▶ **INPUT RECORDS**
============

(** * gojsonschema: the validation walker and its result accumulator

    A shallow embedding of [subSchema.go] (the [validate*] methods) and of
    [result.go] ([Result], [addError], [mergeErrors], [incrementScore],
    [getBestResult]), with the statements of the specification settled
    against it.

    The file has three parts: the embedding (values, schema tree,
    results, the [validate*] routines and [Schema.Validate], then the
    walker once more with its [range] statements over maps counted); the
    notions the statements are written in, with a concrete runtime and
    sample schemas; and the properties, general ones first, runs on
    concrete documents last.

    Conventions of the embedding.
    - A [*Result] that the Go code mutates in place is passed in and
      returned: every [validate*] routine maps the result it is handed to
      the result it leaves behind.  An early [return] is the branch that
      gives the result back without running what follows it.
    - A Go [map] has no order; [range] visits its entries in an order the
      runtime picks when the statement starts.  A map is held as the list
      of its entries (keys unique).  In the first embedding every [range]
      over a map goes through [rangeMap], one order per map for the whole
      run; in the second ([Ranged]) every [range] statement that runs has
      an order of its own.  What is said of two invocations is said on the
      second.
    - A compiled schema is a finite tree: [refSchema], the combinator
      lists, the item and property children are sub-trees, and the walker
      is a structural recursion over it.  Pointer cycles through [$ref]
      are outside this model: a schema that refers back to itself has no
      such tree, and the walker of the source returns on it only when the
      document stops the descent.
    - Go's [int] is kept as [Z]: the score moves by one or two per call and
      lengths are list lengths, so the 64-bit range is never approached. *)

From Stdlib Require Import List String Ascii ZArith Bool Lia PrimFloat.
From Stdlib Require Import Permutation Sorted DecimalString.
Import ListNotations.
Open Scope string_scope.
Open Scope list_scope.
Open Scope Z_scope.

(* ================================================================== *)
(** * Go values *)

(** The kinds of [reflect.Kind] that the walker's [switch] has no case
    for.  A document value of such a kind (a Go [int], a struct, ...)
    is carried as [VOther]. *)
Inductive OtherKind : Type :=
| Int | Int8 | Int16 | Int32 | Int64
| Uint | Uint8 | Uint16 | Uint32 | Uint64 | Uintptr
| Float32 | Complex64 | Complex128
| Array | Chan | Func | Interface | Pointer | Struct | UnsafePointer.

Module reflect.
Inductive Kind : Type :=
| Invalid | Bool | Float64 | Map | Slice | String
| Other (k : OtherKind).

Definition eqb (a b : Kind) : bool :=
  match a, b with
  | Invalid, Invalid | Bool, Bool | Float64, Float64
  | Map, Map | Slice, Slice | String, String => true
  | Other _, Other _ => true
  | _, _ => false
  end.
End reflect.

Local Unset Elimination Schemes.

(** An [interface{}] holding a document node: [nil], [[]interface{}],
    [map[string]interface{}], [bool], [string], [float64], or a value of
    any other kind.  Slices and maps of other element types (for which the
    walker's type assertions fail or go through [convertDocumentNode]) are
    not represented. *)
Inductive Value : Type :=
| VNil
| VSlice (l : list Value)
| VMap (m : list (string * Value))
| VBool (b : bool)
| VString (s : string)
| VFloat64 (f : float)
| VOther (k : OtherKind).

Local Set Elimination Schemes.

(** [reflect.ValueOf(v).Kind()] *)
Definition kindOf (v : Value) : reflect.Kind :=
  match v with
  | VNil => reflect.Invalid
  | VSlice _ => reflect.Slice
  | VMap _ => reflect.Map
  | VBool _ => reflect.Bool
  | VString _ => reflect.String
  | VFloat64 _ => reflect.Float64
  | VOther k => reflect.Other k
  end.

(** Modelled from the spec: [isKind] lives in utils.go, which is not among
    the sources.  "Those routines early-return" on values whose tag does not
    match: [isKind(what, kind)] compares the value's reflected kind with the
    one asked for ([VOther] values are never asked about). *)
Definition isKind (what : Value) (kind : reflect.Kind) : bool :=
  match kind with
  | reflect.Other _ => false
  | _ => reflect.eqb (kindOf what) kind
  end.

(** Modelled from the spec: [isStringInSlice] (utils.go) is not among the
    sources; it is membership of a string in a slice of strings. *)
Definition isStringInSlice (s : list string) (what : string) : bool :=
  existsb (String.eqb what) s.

============

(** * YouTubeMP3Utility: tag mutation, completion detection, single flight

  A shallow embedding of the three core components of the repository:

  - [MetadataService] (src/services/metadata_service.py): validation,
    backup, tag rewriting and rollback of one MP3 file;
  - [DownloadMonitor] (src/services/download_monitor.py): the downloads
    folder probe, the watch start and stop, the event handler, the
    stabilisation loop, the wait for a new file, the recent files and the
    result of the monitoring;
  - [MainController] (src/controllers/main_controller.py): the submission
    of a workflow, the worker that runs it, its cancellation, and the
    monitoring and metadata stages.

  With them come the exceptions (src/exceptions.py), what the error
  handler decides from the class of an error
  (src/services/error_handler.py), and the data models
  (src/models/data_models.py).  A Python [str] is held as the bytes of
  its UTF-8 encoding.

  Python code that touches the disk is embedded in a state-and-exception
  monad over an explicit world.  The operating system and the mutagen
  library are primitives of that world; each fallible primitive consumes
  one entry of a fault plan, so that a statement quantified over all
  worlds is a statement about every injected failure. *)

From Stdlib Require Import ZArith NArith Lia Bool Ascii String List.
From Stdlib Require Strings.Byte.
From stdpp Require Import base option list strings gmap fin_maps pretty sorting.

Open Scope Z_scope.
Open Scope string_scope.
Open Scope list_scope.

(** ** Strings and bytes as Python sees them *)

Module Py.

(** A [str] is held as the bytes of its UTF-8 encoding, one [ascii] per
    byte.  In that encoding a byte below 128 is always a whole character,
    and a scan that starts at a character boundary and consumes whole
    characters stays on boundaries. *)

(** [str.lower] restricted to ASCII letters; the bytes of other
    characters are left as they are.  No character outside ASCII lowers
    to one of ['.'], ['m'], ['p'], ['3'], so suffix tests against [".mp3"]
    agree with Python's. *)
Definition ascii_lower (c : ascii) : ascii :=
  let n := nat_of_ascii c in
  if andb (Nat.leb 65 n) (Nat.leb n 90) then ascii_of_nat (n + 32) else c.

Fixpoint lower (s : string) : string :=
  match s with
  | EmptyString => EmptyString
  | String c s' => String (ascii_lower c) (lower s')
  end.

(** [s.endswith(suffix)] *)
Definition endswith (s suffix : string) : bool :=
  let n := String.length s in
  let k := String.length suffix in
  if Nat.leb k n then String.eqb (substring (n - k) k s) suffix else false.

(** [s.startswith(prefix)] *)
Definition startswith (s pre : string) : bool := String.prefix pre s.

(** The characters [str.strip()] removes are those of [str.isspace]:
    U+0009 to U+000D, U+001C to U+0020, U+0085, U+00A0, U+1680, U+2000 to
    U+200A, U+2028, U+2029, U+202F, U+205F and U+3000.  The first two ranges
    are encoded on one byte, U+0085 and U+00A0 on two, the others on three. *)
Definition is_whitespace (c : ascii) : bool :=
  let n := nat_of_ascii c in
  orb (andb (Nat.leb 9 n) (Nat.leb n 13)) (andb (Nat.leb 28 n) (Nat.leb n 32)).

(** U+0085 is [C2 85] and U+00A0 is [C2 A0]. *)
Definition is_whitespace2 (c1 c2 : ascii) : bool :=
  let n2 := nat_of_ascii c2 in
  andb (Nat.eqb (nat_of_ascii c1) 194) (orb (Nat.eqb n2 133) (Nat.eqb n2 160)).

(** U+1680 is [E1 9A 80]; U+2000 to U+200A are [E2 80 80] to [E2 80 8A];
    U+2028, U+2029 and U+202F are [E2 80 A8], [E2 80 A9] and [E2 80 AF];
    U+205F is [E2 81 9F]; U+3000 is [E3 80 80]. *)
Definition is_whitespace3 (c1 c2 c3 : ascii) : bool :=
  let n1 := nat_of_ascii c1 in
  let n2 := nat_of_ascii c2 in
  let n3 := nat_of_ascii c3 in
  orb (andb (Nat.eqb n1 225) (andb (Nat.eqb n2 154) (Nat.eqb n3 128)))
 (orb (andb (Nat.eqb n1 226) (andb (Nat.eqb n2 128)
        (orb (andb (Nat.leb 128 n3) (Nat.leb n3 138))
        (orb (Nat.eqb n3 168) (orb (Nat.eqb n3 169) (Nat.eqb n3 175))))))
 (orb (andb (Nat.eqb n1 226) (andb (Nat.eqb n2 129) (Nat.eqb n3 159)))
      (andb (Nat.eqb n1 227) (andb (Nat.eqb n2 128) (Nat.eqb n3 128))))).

============

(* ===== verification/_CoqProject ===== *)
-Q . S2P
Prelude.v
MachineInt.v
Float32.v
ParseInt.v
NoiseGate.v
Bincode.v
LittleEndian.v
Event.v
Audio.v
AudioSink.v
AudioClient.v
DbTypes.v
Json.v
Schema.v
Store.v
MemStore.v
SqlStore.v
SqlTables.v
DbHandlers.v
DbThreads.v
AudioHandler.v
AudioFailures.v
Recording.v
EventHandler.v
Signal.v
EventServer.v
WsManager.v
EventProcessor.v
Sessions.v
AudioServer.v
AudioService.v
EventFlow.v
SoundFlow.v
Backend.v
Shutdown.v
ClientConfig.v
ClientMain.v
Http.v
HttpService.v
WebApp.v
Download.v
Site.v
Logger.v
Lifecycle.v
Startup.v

============

All lines from the listing above that include "then" should be shown.

    results, the [validate*] routines and [Schema.Validate], then the
  if andb (Nat.leb 65 n) (Nat.leb n 90) then ascii_of_nat (n + 32) else c.
  if Nat.leb k n then String.eqb (substring (n - k) k s) suffix else false.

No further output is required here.